THE TASK: Among the entries below, please repeat exactly and only the lines from the line containing "JBool (b : bool)" to the line containing "An array of", both lines included.

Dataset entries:
(** * scripts/embeddings.py: the embedding server, embedded in Rocq

    The script reads one JSON request per line on standard input, loads
    and caches a sentence-transformers model, encodes the text and prints
    one JSON response per line.  The three libraries it drives (json,
    sentence_transformers with torch, numpy) are outside the repository:
    they appear below as one interface, [Library], and every statement is
    proved for all its implementations, a test double included.

    Python objects are values of [json] (what [json.loads] yields and
    [json.dumps] accepts: None, bool, int, float, str, list, dict) or of
    [value] (the other objects the script handles: tuples, loaded models,
    numpy arrays, other library objects).  A float is a [spec_float], the
    Standard Library's specification of IEEE 754 numbers; a Python float
    and the items of a numpy array are binary64 numbers, or binary32
    numbers widened to binary64, which is exact.

    A [string] stands for a Python [str] over the code points below 256,
    one [ascii] per code point.

    Only subclasses of [Exception] are modelled: [KeyboardInterrupt], an
    asynchronous signal, is not. *)

From Stdlib Require Import ZArith String Ascii List Bool Lia.
From Stdlib Require Import Floats.SpecFloat.
From stdpp Require Import base option list gmap strings countable.

#[local] Set Warnings "-register-all".
#[local] Open Scope string_scope.

(** ** Exceptions and results *)

Inductive exn_class :=
| JSONDecodeError
| TypeError
| AttributeError
| KeyError
| OtherException (name : string).

(** [exn_str e] is what [str(e)] returns. *)
Record exn := Exn { exn_cls : exn_class; exn_str : string }.

Inductive result (A : Type) :=
| Ok (a : A)
| Raise (e : exn).
Arguments Ok {A} a.
Arguments Raise {A} e.

Definition is_Ok {A} (r : result A) : bool :=
  match r with Ok _ => true | Raise _ => false end.

Definition is_JSONDecodeError (e : exn) : bool :=
  match exn_cls e with JSONDecodeError => true | _ => false end.

(** ** Plain Python data *)

Inductive json :=
| JNone
| JBool (b : bool)
| JInt (z : Z)
| JFloat (x : spec_float)
| JStr (s : string)
| JList (l : list json)
| JDict (d : gmap string json).

(** A loaded [SentenceTransformer] instance, named by its identity. *)
Definition handle := N.

(** ** numpy arrays

    An array of a numeric dtype, of any number of dimensions: an item
    ([NdItem], a zero-dimensional array) or the list of its sub-arrays
    along the first axis.  Items of the bool and integer dtypes are
    integers, items of the float dtypes are floats. *)

Inductive scalar :=
| NpBool (b : bool)
| NpInt (z : Z)
| NpFloat (x : spec_float).

Inductive ndarray :=
| NdItem (x : scalar)
| NdAxis (l : list ndarray).

(** ** The other objects *)

Inductive value :=
| Plain (j : json)
| Tuple (l : list value)
| Model (h : handle)
| Ndarray (a : ndarray)
| Object (cls : string) (tolist : option json).
(** [Object cls tl] is an instance of any other class [cls], a
    [torch.Tensor] for one; [tl] is what its [tolist()] method returns,
    [None] when it has no such method. *)

Abbreviation None_ := (Plain JNone).
Abbreviation Str s := (Plain (JStr s)).

Definition is_None (v : value) : bool :=
  match v with Plain JNone => true | _ => false end.

Definition json_type_name (j : json) : string :=
  match j with
  | JNone => "NoneType"
  | JBool _ => "bool"
  | JInt _ => "int"
  | JFloat _ => "float"
  | JStr _ => "str"
  | JList _ => "list"
  | JDict _ => "dict"
  end.

Definition type_name (v : value) : string :=
  match v with
  | Plain j => json_type_name j
  | Tuple _ => "tuple"
  | Model _ => "SentenceTransformer"
  | Ndarray _ => "numpy.ndarray"
  | Object cls _ => cls
  end.

(** *** [x in container] and [container[key]] for a str [x] or [key] *)

Fixpoint is_substring (needle s : string) : bool :=
  String.prefix needle s ||
  match s with
  | EmptyString => false
  | String _ rest => is_substring needle rest
  end.

Definition is_str (x : string) (j : json) : bool :=
  match j with JStr s => bool_decide (s = x) | _ => false end.

Definition py_contains (x : string) (container : json) : result bool :=
  match container with
  | JDict d => Ok (bool_decide (is_Some (d !! x)))
  | JList l => Ok (existsb (is_str x) l)
  | JStr s => Ok (is_substring x s)
  | _ => Raise (Exn TypeError
            ("argument of type '" +:+ json_type_name container +:+ "' is not iterable"))
  end.

Definition py_getitem (container : json) (key : string) : result json :=
  match container with
  | JDict d =>
      match d !! key with
      | Some v => Ok v
      | None => Raise (Exn KeyError ("'" +:+ key +:+ "'"))
      end
  | JList _ => Raise (Exn TypeError "list indices must be integers or slices, not str")
  | JStr _ => Raise (Exn TypeError "string indices must be integers, not 'str'")
  | _ => Raise (Exn TypeError
            ("'" +:+ json_type_name container +:+ "' object is not subscriptable"))
  end.

(** *** Keys of a dict

    A dict finds a key by hash and [==].  None, a str and a number can be
    keys; numbers are equal when they denote the same number whatever
    their type ([True == 1 == 1.0]), so a finite number is keyed by its
    value [n * 2^e] with [n] odd.  A NaN is equal to no float, but a
    dict compares the identity of a key before it asks [==], and
    [json.loads] yields one and the same object, [json.decoder.NaN], for
    every NaN it reads: the only NaN that reaches the cache is found
    again like any other key.  A list or a dict cannot be hashed. *)

Inductive hkey :=
| KNone
| KNum (n e : Z)
| KInf (neg : bool)
| KNaN
| KStr (s : string).

#[global] Instance hkey_eq_dec : EqDecision hkey.
Proof. solve_decision. Defined.

#[global] Instance hkey_countable : Countable hkey.
Proof.
  refine (inj_countable'
    (λ k, match k with
          | KNone => inl (inl tt)
          | KNum n e => inl (inr (n, e))
          | KInf b => inr (inl b)
          | KNaN => inr (inr (inl tt))
          | KStr s => inr (inr (inr s))
          end)
    (λ c, match c with
          | inl (inl _) => KNone
          | inl (inr (n, e)) => KNum n e
          | inr (inl b) => KInf b
          | inr (inr (inl _)) => KNaN
          | inr (inr (inr s)) => KStr s
          end) _).
  by intros [].
Defined.

Fixpoint odd_part (p : positive) : positive * Z :=
  match p with
  | xO q => let '(o, k) := odd_part q in (o, Z.succ k)
  | _ => (p, 0%Z)
  end.

Definition dyadic_key (neg : bool) (m : positive) (e : Z) : hkey :=
  let '(o, k) := odd_part m in
  KNum (if neg then Zneg o else Zpos o) (e + k).

Definition int_key (z : Z) : hkey :=
  match z with
  | Z0 => KNum 0 0
  | Zpos p => dyadic_key false p 0
  | Zneg p => dyadic_key true p 0
  end.

Definition float_key (x : spec_float) : hkey :=
  match x with
  | S754_zero _ => KNum 0 0
  | S754_infinity s => KInf s
  | S754_nan => KNaN
  | S754_finite s m e => dyadic_key s m e
  end.

Definition py_hash (j : json) : result hkey :=
  match j with
  | JNone => Ok KNone
  | JBool b => Ok (int_key (if b then 1 else 0))
  | JInt z => Ok (int_key z)
  | JFloat x => Ok (float_key x)
  | JStr s => Ok (KStr s)
  | JList _ | JDict _ =>
      Raise (Exn TypeError ("unhashable type: '" +:+ json_type_name j +:+ "'"))
  end.

(** [key in d] and [d[key]] on the keys. *)
Definition dict_lookup {A} (k : hkey) (d : gmap hkey A) : option A := d !! k.

(** ** Floats: binary64 and binary32 *)

#[global] Instance spec_float_eq_dec : EqDecision spec_float.
Proof. solve_decision. Defined.

(** Rounding to nearest, ties to even, to the numbers of a format. *)
Definition round_to (prec emax : Z) (x : spec_float) : spec_float :=
  match x with
  | S754_finite s m e => binary_round prec emax s m e
  | _ => x
  end.

Definition float32_of_float : spec_float → spec_float := round_to 24 128.
Definition float64_of_float : spec_float → spec_float := round_to 53 1024.

Definition float32_of_Z (z : Z) : spec_float := binary_normalize 24 128 z 0 false.

(** The binary64 number a Python float becomes in a float32 array and
    back ([float(numpy.float32(x))]). *)
Definition to_float32 (x : spec_float) : spec_float :=
  float64_of_float (float32_of_float x).

(** A Python float has 32-bit precision when it is a binary32 number. *)
Definition is_float32 (x : spec_float) : bool :=
  bool_decide (to_float32 x = x).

SOLVED EXERCISE:
| JBool (b : bool)
| JInt (z : Z)
| JFloat (x : spec_float)
| JStr (s : string)
| JList (l : list json)
| JDict (d : gmap string json).

(** A loaded [SentenceTransformer] instance, named by its identity. *)
Definition handle := N.

(** ** numpy arrays

    An array of a numeric dtype, of any number of dimensions: an item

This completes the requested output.